• Your task
Output only the lines of the entries that follow, starting at the one with "them in a manifest" and running down to the one with "([wrap64]), maps are", both included and unchanged.

═════ Input for this task ═════

(* ===== verification/Prelude.v ===== *)
(** * Verification of the ZK Object Fabric core

    ZK Object Fabric is an S3-compatible object store in front of pluggable
    storage backends. A request arrives at the gateway, is authenticated by its
    signature (internal/auth), limited, routed and handled (api/s3compat): the
    handlers seal the bytes (encryption/), cut them into pieces
    (metadata/erasure_coding), store the pieces at backends (providers/), record
    them in a manifest (metadata/manifest_store), and share equal contents
    through a reference-counted table (metadata/content_index). Reads go through
    a cache (cache/hot_object_cache). Background workers collect orphans, expire
    objects, migrate and re-encrypt. Tenants sign up and log in through the
    console (api/console). The files below model these parts and prove what
    their callers rely on. Source paths are relative to src/.

    ** How the code is modelled

    Go strings are byte strings, [[]byte] is a list of bytes, [int64] and
    [uint64] are [Z] with the wrap-around written where it can happen
    ([wrap64]), maps are [gmap], float64 is [SpecFloat]. A [nil] slice or map
    and an empty one are the same value. The order in which Go iterates a map is
    an input wherever it can be seen. A failing function returns an option or a
    sum. The clock, random numbers, decoded XML and JSON bodies and the
    configuration a handler reads are fields of its request or of the outcome of
    a call.

    A handler is a program, a tree of calls on the shared stores with the Go
    code between two calls in the continuation: [Fabric.prog] for objects,
    [Multipart.mprog] when upload sessions are used too, [Workers] for the
    background workers, [BucketConfig] for bucket configurations,
    [ConsoleAuth.aprog] for the console. Running a program alone and
    interleaving any number of them call by call are separate semantics over
    the same programs. The calls that can fail take their outcome from an oracle
    of the world, so a theorem about a run covers each pattern of failing calls.
    Programs are finite trees, so a handler terminates by construction; loops
    over data are structural.

    ** Files

    Foundations
    - [Prelude], [Bytes], [GoStrings]: tactics, hints, generic lemmas on lists,
      maps and sorting by a key; byte slices and encoding/binary; Go's strings,
      query strings and their escapes.

    Stores and values
    - [Manifest], [ManifestStore], [SqliteManifests]: metadata/manifest.go and
      manifest_store. [VersionLog] is the contract of a ManifestStore;
      [Memory] (memory/store.go, a map with latest pointers and a write
      sequence) and [Sqlite] (sqlite/store.go, a table with its statements)
      implement it. [BodyEncryption] is the encryption of the bodies in the
      table (body_encryptor.go).
    - [ContentIndex], [OrphanGC]: metadata/content_index, the in-memory index
      and the orphan sweep with cancellation.
    - [ObjectLock], [LegalHolds]: metadata/object_lock with the predicates of
      object_lock_handler.go, and the operator holds of
      internal/auth/legal_response.go.
    - [ErasureCoding]: metadata/erasure_coding around a Reed-Solomon codec,
      which is the class [RSCodec] with its laws.
    - [ClientSdk], [EncryptionPipeline], [KeyWrapping]: encryption/client_sdk
      around an AEAD (class [AEAD]), api/s3compat/encryption_pipeline.go, and
      the wrapping of data keys by a file, KMS or Vault.
    - [HotCache], [Promotion]: memory_cache.go and promotion_worker.go.

    Requests for objects
    - [Ranges], [Conditionals], [Tagging]: parseHTTPRange and range_multipart.go,
      conditional headers and ETags, tag sets and metadata headers.
    - [Fabric], [Handlers], [Reads]: the shared stores and the programs of PUT
      (single piece, deduplicated, erasure-coded), DELETE, retention, legal
      hold, tagging, GET and HEAD (handler.go, dedup.go, erasure_coding.go,
      object_lock_handler.go, tagging_handler.go, repair.go, integrity.go).
    - [MultipartStore], [Multipart]: multipart/store.go with uploads as
      pointers into a heap, and the handlers of multipart_handler.go.
    - [CopyObject]: COPY (copy.go). [Listing]: ListObjectsV2 and
      ListObjectVersions. [Routing]: the dispatch of a request.
    - Theorems about them: [Worm], [RefCounting], [DedupSafety], [Unversioned],
      [HeadMirror], [Objects], [Roundtrip], [MultipartRoundtrip], [CopySafety],
      [CopyRoundtrip].

    Requests for buckets
    - [Cors], [Notifications], [LifecycleRules], [LifecycleDoc]: the documents of
      a bucket, their validation and meaning.
    - [BucketConfig], [BucketHandlers], [BucketSafety]: the in-memory store of
      configurations, its handlers as programs, and their theorems.

    Workers
    - [Migrator], [Rebalancer], [RebalanceRun]: aad_migrator.go,
      migration/state.go and background_rebalancer/rebalancer.go.
    - [Workers], [Lifecycle], [LifecyclePass]: the calls of the workers, the
      evaluator of lifecycle/evaluator and what a pass of it does.

    Tenants and access
    - [Tenants]: metadata/tenant and the in-memory directory of internal/auth.
    - [SigV4], [SigV4Canonical], [SigV4Safety]: authenticator.go, that canonical
      requests are faithful, and what a signature protects.
    - [RateLimit], [Budgets]: rate_limit.go and abuse.go, and that budgets are
      kept.
    - [Totp]: one-time passwords (api/console/totp.go).
    - [ConsoleStores], [MfaSqlite], [SecretSealing]: users, refresh tokens and
      second factors in memory and in SQLite, as instances of the classes
      [RefreshTokenStore] and [MFAStore] with their laws, and the sealing of
      secrets at rest.
    - [ConsoleAuth]: the endpoints under /api/v1/auth/ (auth_handler.go) and the
      world they run in. [ConsoleHistory], [ConsoleSafety], [ConsoleSessions]:
      theorems about the stores, about every run of a request, and about
      requests in the world.

    ** What the theorems show

    - Stores: the in-memory and the SQLite manifest stores return what the
      version log returns, operation by operation; the scan visits each version
      once. The cache keeps its byte bounds and answers as the calls of the read
      path assume. A sealed manifest body opens only in its row.
    - Round trips: what a PUT, a COPY or a multipart upload stores, a GET
      returns, whichever layout was chosen and whichever calls failed; HEAD
      announces what GET serves; erasure-coded objects survive the loss of any
      parity-many shards; the chunk format opens to the sealed bytes and the
      wrapped key to the data key; the documents of a bucket are read back.
    - Listings show exactly the objects that a GET finds, each once.
    - Sharing: under any interleaving of any number of requests no stored
      version loses a piece and no reference count falls below its users
      ([CopySafety.Requests.dedup_is_safe]). The hypothesis excludes two
      schedules, both exhibited as flaws.
    - Retention: COMPLIANCE retention and legal holds against any sequence of
      requests, COPY included; a lifecycle pass removes only what a rule makes
      due; the orphan sweep deletes nothing a manifest references; a bucket with
      Object Lock stays versioned.
    - Workers: passes end although they append to the listing they read; the
      migrator preserves the object, the rebalancer reaches the last phase.
    - Access: a signature names one request, a request signed by the published
      algorithm is accepted, a revoked key authenticates nothing, egress stays
      within the budget up to the requests in flight.
    - Console: no session without its credentials and no removal of a second
      factor without it, whatever the stores answer; a refresh token is
      exchanged once and a second factor accepted once, over any history; a
      sign-up happens entirely or not at all and its credentials open a session,
      as do the codes of an enrolled authenticator.
    - Flaws of the code are theorems too: executions in which the modelled
      handlers lose a piece, drop a hold, serve other bytes, replace a locked
      version or poison the cache.

    ** Bounds and fuel

    Loops with fuel are given an amount that the theorems show to be enough:
    decoding a number is bounded by its length, opening a sealed stream by the
    length of the stream (each frame consumes bytes), paging by the number of
    rows, a pass of a worker by the rows it can still meet. Theorems on 64-bit
    quantities state the range they need, for instance a reference count below
    2^63 or a clock within int64 nanoseconds.

    ** Not modelled

    Network and file-system clients (providers/) and the disk cache; Postgres
    stores (SQL against a server; their contracts are modelled through the other
    stores); placement policies, which the handlers take as an input; dual
    write, cross-cell migration and the job store; the administration endpoints
    of the console; configuration, wiring, metrics, logs, billing and audit
    events; XML and JSON encodings. Third-party code (Reed-Solomon, AEAD, HKDF,
    hash functions, bcrypt, KMS clients) and the Unicode tables are parameters
    with documented laws, and the theorems that use the laws are applied at
    instances that satisfy them. *)

From stdpp Require Export base tactics numbers list sorting gmap strings fin_maps relations.
From Stdlib Require Export ZArith Lia Ascii.
From Stdlib Require Import DecimalString DecimalN DecimalPos.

═════

• Written answer
    them in a manifest (metadata/manifest_store), and share equal contents
    through a reference-counted table (metadata/content_index). Reads go through
    a cache (cache/hot_object_cache). Background workers collect orphans, expire
    objects, migrate and re-encrypt. Tenants sign up and log in through the
    console (api/console). The files below model these parts and prove what
    their callers rely on. Source paths are relative to src/.

    ** How the code is modelled

    Go strings are byte strings, [[]byte] is a list of bytes, [int64] and
    [uint64] are [Z] with the wrap-around written where it can happen
    ([wrap64]), maps are [gmap], float64 is [SpecFloat]. A [nil] slice or map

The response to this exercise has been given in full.